Schwierige Frage. Ich glaube, man müsste auf jeden Fall bei den Veranstalter:innen anfangen, damit solche Bezeichnungen gar nicht in den Umlauf kommen bzw. wieder verschwinden. Aber ich glaube dadurch, dass auch immer mehr Frauen in dem Business sind und sich ganz klar als DJ betiteln, wird sich der Begriff auch als solcher weiten und nicht mehr als Maskulinum angesehen werden.

Im Interview mit hallo-eltern.de hast du auch über “typische Mutter-Schuldgefühle” gesprochen. Was sind deine Erfahrungen damit? 

Das erste halbe Jahr habe ich gestillt und danach wollte ich wieder auflegen. Zu dieser Zeit hatte ich auch schon wieder Gigs in Berlin und natürlich habe ich mitbekommen, dass andere über mich deswegen geredet haben. Neid gibt es sowieso in jeder Berufssparte, Neid kennt auch keine Geschlechter.

Ich denke, es hat auch viel mit Neid zu tun, wenn die Leute blöd reden. Ich lebe mein Leben so wie ich es leben will, und schaue, dass ich einen Weg gehe der mich glücklich macht. Schuldgefühle habe ich jetzt keine mehr. 
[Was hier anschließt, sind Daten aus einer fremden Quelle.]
(* ===== verification/Register.v ===== *)
(** Registering an order keeps the engine invariant.

    [registerOrder] is the first critical section of [handleCreateOrderCore]: it
    reserves the funds or shares and enters the order in the table.  Until the
    second section runs, the order is [pending]: in the table, in no book. *)

From S2P Require Import Prelude Json Types Router State Ledger Matching Sweep Invariant Settle.
From S2P Require Import Events Outbox Depth Commands Handlers.
Local Open Scope Z_scope.
Local Open Scope i64_scope.

(** ** Valid orders *)

(** An order as [handleCreateOrderCore] builds it, after validation. *)
Record placeable (o : Order) : Prop := {
  pl_wf : order_wf o;
  pl_filled : o_FilledQuantity o = 0;
  pl_locked : o_LockedFunds o = 0;
  pl_status : o_Status o = StatusPending
}.

Lemma validate_placeable r id now :
  req_in_range r → validateOrder (newOrder r id now) = None → placeable (newOrder r id now).
Proof.
  intros [Hq Hp]. unfold validateOrder; simpl.
  destruct (_ =s ""); [done|]. destruct (_ =s ""); [done|].
  destruct (Z.leb_spec (r_Quantity r) 0); [done|].
  destruct (seqb_spec (r_Side r) SideBuy); destruct (seqb_spec (r_Side r) SideSell); simpl; try done;
  (destruct (seqb_spec (r_Outcome r) OutcomeYes); destruct (seqb_spec (r_Outcome r) OutcomeNo); simpl; try done);
  (destruct (seqb_spec (r_OrderType r) OrderTypeLimit);
   [|destruct (seqb_spec (r_OrderType r) OrderTypeMarket); [|done]]);
  try (destruct (Z.leb_spec (r_Price r) 0); [done|]); intros _;
  (split; [split|..]; simpl; unfold qty_ok; simpl; auto; try i64; congruence).
Qed.

(** What a buyer pays at most: the cost of a limit order fits an [int64]. *)
Definition cost_in_range (o : Order) : Prop :=
  o_Side o = SideBuy → o_OrderType o = OrderTypeLimit → o_Quantity o * o_Price o ≤ max_int64.

(** ** Pending orders *)

Definition unbooked (e : Engine) (p : nat) : Prop := ∀ ev m oc b,
  markets e !! ev = Some m → Book m oc = Some b → p ∉ Bids b ∧ p ∉ Asks b.

Record pending (e : Engine) (p : nat) : Prop := {
  pd_table : orders e !! o_ID (deref (heap e) p) = Some p;
  pd_unbooked : unbooked e p;
  pd_status : o_Status (deref (heap e) p) = StatusPending ∨
              o_Status (deref (heap e) p) = StatusCanceled;
  pd_filled : o_FilledQuantity (deref (heap e) p) = 0
}.

(** Everything in a book is allocated. *)
Lemma book_alloc e ev oc b p :
  Table e → book_ok e ev oc b → p ∈ Bids b ++ Asks b →
  (p < length (heap e))%nat ∧ orders e !! o_ID (deref (heap e) p) = Some p.
Proof.
  intros HT Hb Hp.
  assert (orders e !! o_ID (deref (heap e) p) = Some p) as Hid.
  { apply elem_of_app in Hp as [Hp|Hp]; [by apply (bk_bids _ _ _ _ Hb)|by apply (bk_asks _ _ _ _ Hb)]. }
  split; [|done]. by destruct (HT _ _ Hid).
Qed.

(** ** Creating empty accounts changes nothing *)

Record same_ledger (e e' : Engine) : Prop := {
  sl_heap : heap e' = heap e;
  sl_markets : markets e' = markets e;
  sl_orders : orders e' = orders e;
  sl_bal : ∀ u, balanceOf e' u = balanceOf e u;
  sl_pos : ∀ k, positionOf e' k = positionOf e k;
  sl_cash : cash e' = cash e;
  sl_shares : shares e' = shares e
}.

#[export] Instance same_ledger_refl : Reflexive same_ledger.
Proof. intros e. by split. Qed.
#[export] Instance same_ledger_trans : Transitive same_ledger.
Proof. intros a b c [] []. split; intros; etrans; eauto. Qed.

Lemma Inv_same_ledger ts e e' : same_ledger e e' → Inv ts e → Inv ts e'.
Proof.
  intros [Hh Hm Ho Hb Hp Hc Hs] [[A1 A2 A3 A4 A5] HT HL HB]. split.
  - split; intros; rewrite ?Hb, ?Hp, ?Hc, ?Hs, ?Hh in *; auto.
  - intros id p. rewrite Hh, Ho. apply HT.
  - intros id p. rewrite Hh, Ho. apply HL.
  - intros ev m oc b. rewrite Hm. intros Em Eb. specialize (HB _ _ _ _ Em Eb).
    eapply book_ok_unlocked; [|exact HB]. rewrite Hh, Ho. intros p Hp'. split; [done|].
    by eapply book_alloc.
Qed.

Lemma same_ledger_balance u e : same_ledger e (snd (getOrCreateBalance u e)).
Proof.
  split; intros; rewrite ?balanceOf_getOrCreate, ?cash_getOrCreate; try done;
    unfold getOrCreateBalance; by destruct (_ !! _).
Qed.

Lemma same_ledger_position u ev oc e : same_ledger e (snd (getOrCreatePosition u ev oc e)).
Proof.
  split; intros; rewrite ?positionOf_getOrCreate, ?shares_getOrCreate; try done;
    unfold getOrCreatePosition; by destruct (_ !! _).
Qed.

(** ** Reservation *)

(** The account of [o]'s owner after [l] was set aside for [o]. *)
Definition set_aside (o : Order) (l : Z) (e : Engine) : Engine :=
  if o_Side o =s SideBuy then
    let b := balanceOf e (o_UserID o) in
    putBalance (o_UserID o) (mkBalance (bal_Available b - l) (bal_Reserved b + l)) e
  else
    let s := positionOf e (pkey o) in
    putPosition (pkey o) (mkPosition (pos_Available s - l) (pos_Reserved s + l)) e.

Section reserve.
Context (e : Engine) (o : Order).
Hypothesis HA : Accounts e.
Hypothesis Ho : placeable o.
Hypothesis Hcost : cost_in_range o.

(** What [reserveOrderLocked] locks. *)
Definition lockFor : Z :=
  if o_Side o =s SideBuy then
    if o_OrderType o =s OrderTypeMarket then bal_Available (balanceOf e (o_UserID o))
    else o_RemainingQuantity o * o_Price o
  else o_RemainingQuantity o.

Definition availableFor : Z :=
  if o_Side o =s SideBuy then bal_Available (balanceOf e (o_UserID o))
  else pos_Available (positionOf e (pkey o)).

Lemma lockFor_range : 0 ≤ lockFor ≤ max_int64 ∧ need o ≤ lockFor.
Proof.
  destruct Ho as [[(?&?&?&?) ? Hs _ Ht Hp Hlim] Hf _ Hst].
  pose proof (balance_bound e HA (o_UserID o)). pose proof (acc_cash _ HA).
  unfold lockFor, need. rewrite Hst. simpl.
  destruct (seqb_spec (o_Side o) SideBuy) as [Es|Es]; [|simpl; i64].
  destruct Ht as [Ht|Ht]; rewrite Ht; simpl.
  - specialize (Hcost Es Ht). specialize (Hlim Ht).
    assert (o_RemainingQuantity o = o_Quantity o) as -> by lia. nia.
  - lia.
Qed.

(** [reserveOrderLocked] refuses when the account holds less than the lock,
    and otherwise moves the lock from available to reserved. *)
Lemma reserve_cases :
  (availableFor < lockFor ∧
   ∃ e', reserveOrderLocked o e =
     (Some (if o_Side o =s SideBuy then ErrInsufficientFunds else ErrInsufficientShares), o, e') ∧
     same_ledger e e') ∨
  (lockFor ≤ availableFor ∧
   reserveOrderLocked o e = (None, set_LockedFunds lockFor o, set_aside o lockFor e)).
Proof.
  pose proof lockFor_range as [[Hl0 Hl1] _].
  pose proof (balance_bound e HA (o_UserID o)). pose proof (acc_cash _ HA).
  pose proof (position_bound e HA (pkey o)). pose proof (acc_shares _ HA).
  unfold availableFor, set_aside.
  destruct (seqb_spec (o_Side o) SideBuy) as [Es|Es].
  - rewrite reserve_buy by done. cbv zeta.
    assert ((if o_OrderType o =s OrderTypeMarket then bal_Available (balanceOf e (o_UserID o))
             else o_RemainingQuantity o *' o_Price o) = lockFor) as ->.
    { unfold lockFor in *. rewrite (proj2 (seqb_eq _ _) Es) in *.
      destruct (_ =s _); [done|]. rewrite mul64_id by i64. done. }
    destruct (Z.ltb_spec (bal_Available (balanceOf e (o_UserID o))) lockFor).
    + left. split; [done|]. eexists _. split; [done|]. apply same_ledger_balance.
    + right. split; [done|]. rewrite sub64_id, add64_id by i64. done.
  - rewrite reserve_sell by done. cbv zeta. fold (pkey o).
    assert (o_RemainingQuantity o = lockFor) as ->.
    { unfold lockFor. by rewrite (seqb_ne _ _ Es). }
    destruct (Z.ltb_spec (pos_Available (positionOf e (pkey o))) lockFor).
    + left. split; [done|]. eexists _. split; [done|]. apply same_ledger_position.
    + right. split; [done|]. rewrite sub64_id, add64_id by i64. done.
Qed.

(** The engine with the order registered. *)
Definition registered : Engine :=
  with_orders (<[o_ID o := length (heap e)]>)
    (with_heap (λ h, h ++ [set_LockedFunds lockFor o]) (set_aside o lockFor e)).

Lemma set_aside_frame l :
  heap (set_aside o l e) = heap e ∧ markets (set_aside o l e) = markets e ∧
  orders (set_aside o l e) = orders e ∧ cash (set_aside o l e) = cash e ∧
  shares (set_aside o l e) = shares e.
Proof.
  unfold set_aside. destruct (_ =s _); cbv zeta; split_and!; try done.
  - rewrite cash_put. simpl. lia.
  - rewrite shares_put. simpl. lia.
Qed.

Lemma registered_frame :
  heap registered = heap e ++ [set_LockedFunds lockFor o] ∧ markets registered = markets e ∧
  orders registered = <[o_ID o := length (heap e)]> (orders e) ∧
  cash registered = cash e ∧ shares registered = shares e.
Proof.
  destruct (set_aside_frame lockFor) as (Hh & Hm & Hor & Hc & Hs).
  unfold registered; simpl. rewrite Hh, Hm, Hor. by split_and!.
Qed.

Lemma registered_Accounts : lockFor ≤ availableFor → Accounts registered.
Proof.
  intros Hav. destruct registered_frame as (Hh & _ & _ & Hc & Hs).
  pose proof lockFor_range as [[Hl0 Hl1] _]. split.
  - intros u. destruct (acc_bal _ HA u) as [Ha Hr]. rewrite Hh. unfold lockedCash in *. rewrite sumZ_app.
    cbn [sumZ]. change (balanceOf registered u) with (balanceOf (set_aside o lockFor e) u).
    unfold set_aside. unfold availableFor in Hav. unfold lockCash at 2; cbn [o_Side o_UserID o_LockedFunds set_LockedFunds].
    destruct (_ =s SideBuy); cbv zeta; cbn [andb].
    + rewrite balanceOf_put. case_decide as E; cbn.
      * rewrite E in *. rewrite seqb_refl. lia.
      * rewrite seqb_ne by done. lia.
    + change (balanceOf (putPosition ?k ?p ?e) u) with (balanceOf e u). lia.
  - intros k. destruct (acc_pos _ HA k) as [Ha Hr]. rewrite Hh. unfold lockedShares in *. rewrite sumZ_app.
    cbn [sumZ]. change (positionOf registered k) with (positionOf (set_aside o lockFor e) k).
    unfold set_aside. unfold availableFor in Hav. unfold lockShares at 2; cbn [o_Side o_LockedFunds set_LockedFunds].
    change (pkey (set_LockedFunds lockFor o)) with (pkey o).
    destruct (_ =s SideBuy); cbv zeta; cbn [andb negb].
    + change (positionOf (putBalance ?u ?p ?e) k) with (positionOf e k). lia.
    + rewrite positionOf_put. case_decide as E; cbn.
      * rewrite E in *. rewrite seqb_refl. lia.
      * rewrite seqb_ne by done. lia.
  - rewrite Hc. apply HA.
  - rewrite Hs. apply HA.
  - rewrite Hh. intros x [Hx| ->%list_elem_of_singleton]%elem_of_app; [by apply (acc_locks _ HA)|].
    simpl. lia.
Qed.
End reserve.

(** ** The section *)

Section register.
Context (e : Engine) (o : Order).
Hypothesis HI : Inv [] e.
Hypothesis Ho : placeable o.
Hypothesis Hcost : cost_in_range o.

Lemma registered_Inv :
  orders e !! o_ID o = None → lockFor e o ≤ availableFor e o →
  Inv [] (registered e o) ∧ pending (registered e o) (length (heap e)).
Proof.
  intros Hnew Hav. destruct HI as [HA HT HL HB].
  destruct (registered_frame e o) as (Hh & Hm & Hor & _).
  pose proof (lockFor_range e o HA Ho Hcost) as [[Hl0 Hl1] Hneed].
  set (lk := lockFor e o) in *.
  assert (∀ id p, orders (registered e o) !! id = Some p →
    (id = o_ID o ∧ p = length (heap e) ∧ deref (heap (registered e o)) p = set_LockedFunds lk o) ∨
    (id ≠ o_ID o ∧ orders e !! id = Some p ∧ deref (heap (registered e o)) p = deref (heap e) p)) as Hcase.
  { intros id p. rewrite Hor, Hh. intros [[<- <-]|[Hne Hid]]%lookup_insert_Some.
    - left. by rewrite deref_app_r.
    - right. split_and!; [done|done|]. apply deref_app_l. by apply (HT _ _ Hid). }
  split; [split|].
  - by apply registered_Accounts.
  - intros id p [(-> & -> & Ed)|(Hne & Hid & Ed)]%Hcase; rewrite Ed, Hh, length_app; simpl.
    + split_and!; [lia|done|]. eapply order_wf_unlocked; [|apply Ho]. done.
    + destruct (HT _ _ Hid) as (? & ? & ?). split_and!; [lia|done|done].
  - intros id p [(-> & -> & Ed)|(Hne & Hid & Ed)]%Hcase; rewrite Ed.
    + change (dues [] (set_LockedFunds lk o)) with 0. change (need (set_LockedFunds lk o)) with (need o).
      simpl. lia.
    + by apply (HL _ _ Hid).
  - intros ev m oc b. rewrite Hm. intros Em Eb. specialize (HB _ _ _ _ Em Eb).
    eapply book_ok_unlocked; [|exact HB]. intros p Hp. destruct (book_alloc _ _ _ _ _ HT HB Hp) as [Hlt Hid].
    rewrite Hh, Hor, deref_app_l by done. split; [done|]. rewrite lookup_insert_ne; [done|].
    intros E. rewrite <- E in Hid. congruence.
  - assert (deref (heap (registered e o)) (length (heap e)) = set_LockedFunds lk o) as Ed.
    { rewrite Hh. apply deref_app_r. }
    split; rewrite ?Ed.
    + rewrite Hor. apply lookup_insert_eq.
    + intros ev m oc b. rewrite Hm. intros Em Eb. specialize (HB _ _ _ _ Em Eb).
      split; intros Hin; destruct (book_alloc e ev oc b (length (heap e)) HT HB); [set_solver|lia|set_solver|lia].
    + left. apply Ho.
    + apply Ho.
Qed.

(** What [registerOrder] does, case by case. *)
Lemma registerOrder_cases :
  (∃ p, orders e !! o_ID o = Some p ∧
        registerOrder o e = (RegExisting (deref (heap e) p), e)) ∨
  (orders e !! o_ID o = None ∧ ∃ err e', registerOrder o e = (RegFailed err, e') ∧ same_ledger e e') ∨
  (orders e !! o_ID o = None ∧ lockFor e o ≤ availableFor e o ∧ is_Some (markets e !! o_EventID o) ∧
   registerOrder o e = (RegOK (length (heap e)), registered e o)).
Proof.
  pose proof (inv_accounts _ _ HI) as HA. unfold registerOrder.
  destruct (orders e !! o_ID o) as [p|] eqn:Eo; [left; by exists p|right].
  destruct (markets e !! o_EventID o) as [m|] eqn:Em; [|left; split; [done|]; by eexists _, _].
  destruct (reserve_cases e o HA Ho Hcost) as [(_ & e' & -> & Hs)|(Hav & ->)].
  - left. split; [done|]. by eexists _, e'.
  - right. split_and!; [done|done|done|]. unfold registered.
    rewrite (proj1 (set_aside_frame e o (lockFor e o))). done.
Qed.
End register.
Und was macht dich glücklich? 

Musik. (lacht) Und es muss nicht nur Techno sein. Ich höre den ganzen Tag FM4 und lasse mich auch gerne von neuer Musik inspirieren. Und natürlich machen mich meine Freunde und meine Tochter Marie glücklich, sowie das Reisen.

Was würdest du deinen Fans mit deiner Musik und deinem Auftritt in der Öffentlichkeit gerne vermitteln?

Ich möchte Menschen glücklich machen. Musik verbindet Menschen.